Ms. Cox bought her son a version of a Nintendo console called RetroN, which used the same hardware as the original Nintendo console, from a pawn shop, along with an old CRT television for the help get started. In a given week, Willis said, he plays about 20 hours of Tetris.
“I actually agree with that,” said Ms. Cox, a high school math teacher. “He’s doing other things besides playing Tetris, so it wasn’t really hard to say OK. It was harder to find an old CRT TV than to say, “Yeah, we can do this for a little while.” »
For decades, players have “beat” Tetris by hacking the game’s software. But Willis, who last year became one of the best Tetris players in the country, is considered the first to do it on hardware original.
“This has never been done by a human before,” said Vince Clemente, chairman of the Classic Tetris World Championship, adding: “This is basically something that everyone thought was impossible until a few years ago .”
In the competitive world of Tetris, the goal is generally to outplay your opponents rather than outlast them. “Try crashing” is a totally different approach. It is an act of survival.

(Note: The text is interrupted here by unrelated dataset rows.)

(** * foundry-agent-webapp: the pre-provision hook and the chat endpoint

    A shallow embedding of

    - [deployment/hooks/preprovision.ps1], the azd pre-provision hook that
      registers the Entra application, discovers the AI Foundry resource,
      project and agent, stores the result in the azd environment and writes
      the local [.env] files;
    - the [POST /api/chat] handler of [server/index.js];
    - [handleSubmit] of the chat page, [client/src/App.jsx].

    The hook is a straight-line PowerShell script that talks to the outside
    world through [az], [azd], two module scripts and the PowerShell host.
    Everything it reads from the outside is a field of [World]; everything it
    changes (the azd environment, the files, what it prints and calls) is a
    field of [State], threaded through a small state-and-exit monad.

    Strings are byte strings. Where PowerShell ignores case ([-eq],
    [-match], hashtable keys) the model folds ASCII letters; white space in
    the hook is the ASCII white space; the files the hook writes end their
    lines with line feeds. *)

From Stdlib Require Import Ascii.
From stdpp Require Import gmap strings list fin_maps pretty.

Local Open Scope Z_scope.

(** ** PowerShell and .NET string primitives *)

Module PS.

(** Line feed, the line separator of here-strings and of [`n]. *)
Definition nl : string := String (Ascii.ascii_of_nat 10) EmptyString.

(** The two characters that end a line of a text file. *)
Definition LF : ascii := Ascii.ascii_of_nat 10.
Definition CR : ascii := Ascii.ascii_of_nat 13.

(** [Char.IsWhiteSpace] on the ASCII range: U+0009..U+000D and the space.
    Characters outside ASCII are bytes of a UTF-8 sequence here and are
    never white space in this model. *)
Definition IsWhiteSpace (c : ascii) : bool := Ascii.is_space c.

Fixpoint all_white (s : string) : bool :=
  match s with
  | EmptyString => true
  | String c s' => IsWhiteSpace c && all_white s'
  end.

(** [[string]::IsNullOrWhiteSpace]; [None] is [$null]. *)
Definition IsNullOrWhiteSpace (v : option string) : bool :=
  match v with
  | None => true
  | Some s => all_white s
  end.

(** Truth value of a string-or-null in a condition: [$null] and the empty
    string are false, every other string is true. *)
Definition truthy (v : option string) : bool :=
  match v with
  | None | Some EmptyString => false
  | Some _ => true
  end.
(* ================================================================== *)
(** * The git service

    [parseRemoteUrl] and [matchesRepository] of the class GitService.
    [getRepositoryInfo] runs git and hands the trimmed output to
    [parseRemoteUrl]. *)

Module GitService.

Import Pattern.

Record RepositoryInfo : Type := {
  owner : str;
  repo : str;
  url : str
}.

(** "^git@([^:]+):([^/]+)\/(.+?)(?:\.git)?$" *)
Definition sshPattern : rx :=
  Thens [Re Bol; Re (Str "git@"); Group 1 (Many1 (NotChr (chr ":"))); Re (Chr (chr ":"));
         Group 2 (Many1 (NotChr (chr "/"))); Re (Chr (chr "/"));
         Group 3 (Few1 (Re Any)); Maybe (Re (Str ".git")); Re Eol].

(** "^https?:\/\/[^/]+\/([^/]+)\/(.+?)(?:\.git)?$" *)
Definition httpsPattern : rx :=
  Thens [Re Bol; Re (Str "http"); Re (Opt (Chr (chr "s"))); Re (Str "://");
         Many1 (NotChr (chr "/")); Re (Chr (chr "/"));
         Group 1 (Many1 (NotChr (chr "/"))); Re (Chr (chr "/"));
         Group 2 (Few1 (Re Any)); Maybe (Re (Str ".git")); Re Eol].

Definition parseRemoteUrl (url : str) : option RepositoryInfo :=
  match exec sshPattern url with
  | Some sshMatch =>
      Some {| owner := group 2 sshMatch; repo := group 3 sshMatch; url := url |}
  | None =>
      match exec httpsPattern url with
      | Some httpsMatch =>
          Some {| owner := group 1 httpsMatch; repo := group 2 httpsMatch; url := url |}
      | None => None
      end
  end.

(** "\.git$" *)
Definition gitSuffix : re := Seq (Str ".git") Eol.

Section Matching.

(** [String.prototype.toLowerCase] of the platform. *)
Variable toLowerCase : str -> str.

(** [appRepo] and [appOwner] are optional fields of an application; an
    empty string is as good as a missing one. *)
Definition matchesRepository (appRepo appOwner : option str) (repoInfo : RepositoryInfo) : bool :=
  match appRepo, appOwner with
  | Some appRepo, Some appOwner =>
      if negb (truthyStr appRepo) || negb (truthyStr appOwner) then false
      else
        let normalizedAppRepo := toLowerCase (replaceFirst gitSuffix [] appRepo) in
        let normalizedRepo := toLowerCase (repo repoInfo) in
        let normalizedAppOwner := toLowerCase appOwner in
        let normalizedOwner := toLowerCase (owner repoInfo) in
        sameText normalizedAppRepo normalizedRepo
        && sameText normalizedAppOwner normalizedOwner
  | _, _ => false
  end.

End Matching.

End GitService.

(* ================================================================== *)
(** * The deployments provider

    The part of the class DeploymentsProvider that selects the applications
    of the workspace and words the age of a deployment. *)

Module Deployments.

(** The fields of an Application the provider reads. *)
Record Application : Type := {
  applicationId : str;
  name : str;
  repository : option str;
  owner : option str
}.

Record Environment : Type := {
  environmentId : str;
  applications : list Application
}.

Record Project : Type := {
  projectId : str;
  environments : list Environment
}.

Record MatchedEnvironment : Type := {
  environment : Environment;
  matchedApplications : list Application     (* applications *)
}.

Section Provider.

(** [String.prototype.toLowerCase] of the platform. *)
Variable toLowerCase : str -> str.

(** The loops of the source, each [push] an element added at the end. *)
Definition findMatchingEnvironments (repoInfo : option GitService.RepositoryInfo)
  (projects : list Project) : list MatchedEnvironment :=
  match repoInfo with
  | None => []
  | Some thisRepoInfo =>
      fold_left (fun matchedEnvs project =>
        fold_left (fun matchedEnvs env =>
          let matchedApps :=
            fold_left (fun matchedApps app =>
              if GitService.matchesRepository toLowerCase (repository app) (owner app)
                   thisRepoInfo
              then matchedApps ++ [app] else matchedApps)
              (applications env) [] in
          if Nat.ltb 0 (List.length matchedApps)
          then matchedEnvs ++ [{| environment := env; matchedApplications := matchedApps |}]
          else matchedEnvs)
          (environments project) matchedEnvs)
        projects []
  end.

(** [getMatchedApplications], on the field [matchedEnvironments]. *)
Definition getMatchedApplications (matchedEnvironments : list MatchedEnvironment)
  : list Application :=
  flat_map matchedApplications matchedEnvironments.

(** The description of a root item of the tree. *)
Definition description (matchedEnv : MatchedEnvironment) : str :=
  let n := List.length (matchedApplications matchedEnv) in
  natToString (N.of_nat n) ++ lit " app" ++ (if Nat.ltb 1 n then lit "s" else []).

End Provider.

(** [Math.floor(n / k)] for a positive [k]. *)
Definition floorDiv (n : Num) (k : Z) : Num :=
  match n with
  | NaN => NaN
  | Int z => Int (z / k)
  end.

(** [n < k]; a comparison with NaN is false. *)
Definition lessThan (n : Num) (k : Z) : bool :=
  match n with
  | NaN => false
  | Int z => Z.ltb z k
  end.

(** [formatDate].  [now] is the time value of [new Date()] and [date] that of
    [new Date(dateString)], none for an invalid Date; the time values of
    instants since 1970 and their differences are integers that the numbers
    of JavaScript hold exactly. *)
Definition formatDate (now : Z) (date : option Z) : str :=
  let diffMs := match date with Some d => Int (now - d) | None => NaN end in
  let diffMins := floorDiv diffMs 60000 in
  let diffHours := floorDiv diffMs 3600000 in
  let diffDays := floorDiv diffMs 86400000 in
  if lessThan diffMins 1 then lit "just now"
  else if lessThan diffMins 60 then numToString diffMins ++ lit "m ago"
  else if lessThan diffHours 24 then numToString diffHours ++ lit "h ago"
  else numToString diffDays ++ lit "d ago".

End Deployments.

(* ================================================================== *)
(** * The configuration service

    The class ConfigService keeps the servers and the active server in the
    settings of the editor and the API keys in its secret storage.  [Store]
    is what the two hold; a method maps a store to the next one. *)

Module ConfigService.

Record DokployServerConfig : Type := {
  id : str;
  name : str;
  endpoint : str
}.

Record Store : Type := {
  servers : list DokployServerConfig;   (* the setting dokploy.servers *)
  activeServerId : option str;          (* the setting dokploy.activeServerId *)
  secrets : str -> option str           (* the secret storage *)
}.

Definition API_KEY_PREFIX : str := lit "dokploy.apiKey.".

(** A store without settings and without secrets. *)
Definition emptyStore : Store :=
  {| servers := []; activeServerId := None; secrets := fun _ => None |}.

Definition getServers (st : Store) : list DokployServerConfig := servers st.

Definition getActiveServerId (st : Store) : option str := activeServerId st.

Definition updateServers (l : list DokployServerConfig) (st : Store) : Store :=
  {| servers := l; activeServerId := activeServerId st; secrets := secrets st |}.

Definition setActiveServerId (serverId : option str) (st : Store) : Store :=
  {| servers := servers st; activeServerId := serverId; secrets := secrets st |}.

(** [secrets.store(key, value)] and [secrets.delete(key)] *)
Definition store (key value : str) (st : Store) : Store :=
  {| servers := servers st; activeServerId := activeServerId st;
     secrets := fun k => if sameText k key then Some value else secrets st k |}.

Definition delete (key : str) (st : Store) : Store :=
  {| servers := servers st; activeServerId := activeServerId st;
     secrets := fun k => if sameText k key then None else secrets st k |}.

Definition getApiKey (serverId : str) (st : Store) : option str :=
  secrets st (API_KEY_PREFIX ++ serverId).

Definition addServer (server : DokployServerConfig) (apiKey : str) (st : Store) : Store :=
  let servers := getServers st in
  let isFirstServer := Nat.eqb (List.length servers) 0 in
  let st := updateServers (servers ++ [server]) st in
  let st := store (API_KEY_PREFIX ++ id server) apiKey st in
  if isFirstServer then setActiveServerId (Some (id server)) st else st.

(** [servers[index] = server] at the first index whose server has the id. *)
Fixpoint replaceAtId (server : DokployServerConfig) (l : list DokployServerConfig)
  : option (list DokployServerConfig) :=
  match l with
  | [] => None
  | s :: l' =>
      if sameText (id s) (id server) then Some (server :: l')
      else option_map (cons s) (replaceAtId server l')
  end.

“The main strategy is just to play as safe as possible,” Willis said.
It’s a little more complicated than that, said David Macdonald, a video game expert content creator and competitive Tetris player known as aGameScout. In recent years, top players have started using the “roll technique”, a method of rapid typing using multiple fingers instead of just one or two. This innovation changed what is possible in competitive Tetris. More and more high-level players are “going crashing”, instead of simply accumulating as many points as possible before being defeated by the game.